The fifteenth of November came, and the first snow fell. The cold weather troubled me more and more under the pile of rags I had collected to keep myself warm. Now they were thickly covered with soft white snow when I woke in the morning. I had made my bed in a corner under a part of the roof that was still intact, but the rest of it was gone, and large quantities of snow blew in from all sides. One day I stretched a piece of fabric under a broken window pane I had found and examined myself in this improvised mirror. At first I could not believe that the dreadful sight I saw was really myself: my hair had not been cut for months, and I was unshaven and unwashed. The hair on my head was thickly matted, my face was almost covered with a growth of dark beard, quite heavy by now, and where the beard did not cover it my skin was almost black. My eyelids were reddened, and I had a crusted rash on my forehead.

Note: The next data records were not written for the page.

(** The key and the draft locator of a legacy module, line 116. *)
Definition block_key (module : XBlock.t) : BlockKey :=
  (XBlock.category module, Location.block_id (XBlock.location module)).

Definition draft_locator (published_course_usage_key : BlockUsageLocator.t)
    (module : XBlock.t) : BlockUsageLocator.t :=
  make_usage_key (draft_course published_course_usage_key)
    (XBlock.category module) (Some (Location.block_id (XBlock.location module))).

(** What [add_draft_module] does to the pending table and to the snapshot
    [blocks] of the draft branch. *)
Definition add_draft_blocks (to_json : Field → PyValue → PyValue)
    (block_class : string → gmap string FieldKind)
    (published_course_usage_key : BlockUsageLocator.t) (source : SourceStore.t)
    (module : XBlock.t) (awaiting_adoption : gmap Location.t BlockUsageLocator.t)
    (blocks : Structure)
  : result (gmap Location.t BlockUsageLocator.t * option Structure) :=
  match blocks !! block_key module with
  | Some stored =>
      match in_place_update to_json published_course_usage_key module
              (SplitBlock.mk (draft_locator published_course_usage_key module)
                 (block_class (XBlock.category module)) stored ∅) with
      | Raise e => Raise e
      | Ok stored' =>
          Ok (awaiting_adoption, Some (<[block_key module := stored']> blocks))
      end
  | None =>
      match _get_json_fields_translate_references to_json module
              (draft_course published_course_usage_key)
              (BlockUsageLocator.block_id published_course_usage_key) with
      | Raise e => Raise e
      | Ok fields =>
          Ok (<[XBlock.location module :=
                  draft_locator published_course_usage_key module]>
                awaiting_adoption,
              Some (<[block_key module := relativize <$> fields]> blocks))
      end
  end.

But what tormented me most was not knowing what was happening in the battle areas, both on the front and among the rebels. The Warsaw rebellion itself had been put down. I could cherish no illusions about that. But perhaps there was still resistance outside the city, in Praga on the other side of the Vistula. I could still hear artillery fire over there now and then, and shells would explode in the ruins, often quite near me, echoing harshly in the silence amidst the burnt-out buildings. What about resistance in the rest of Poland? Where were the Soviet troops? What progress was the Allied offensive making in the west? My life or death depended on the answer to these questions, and even if the Germans did not discover my hiding place it was soon going be my death – of cold if not starvation.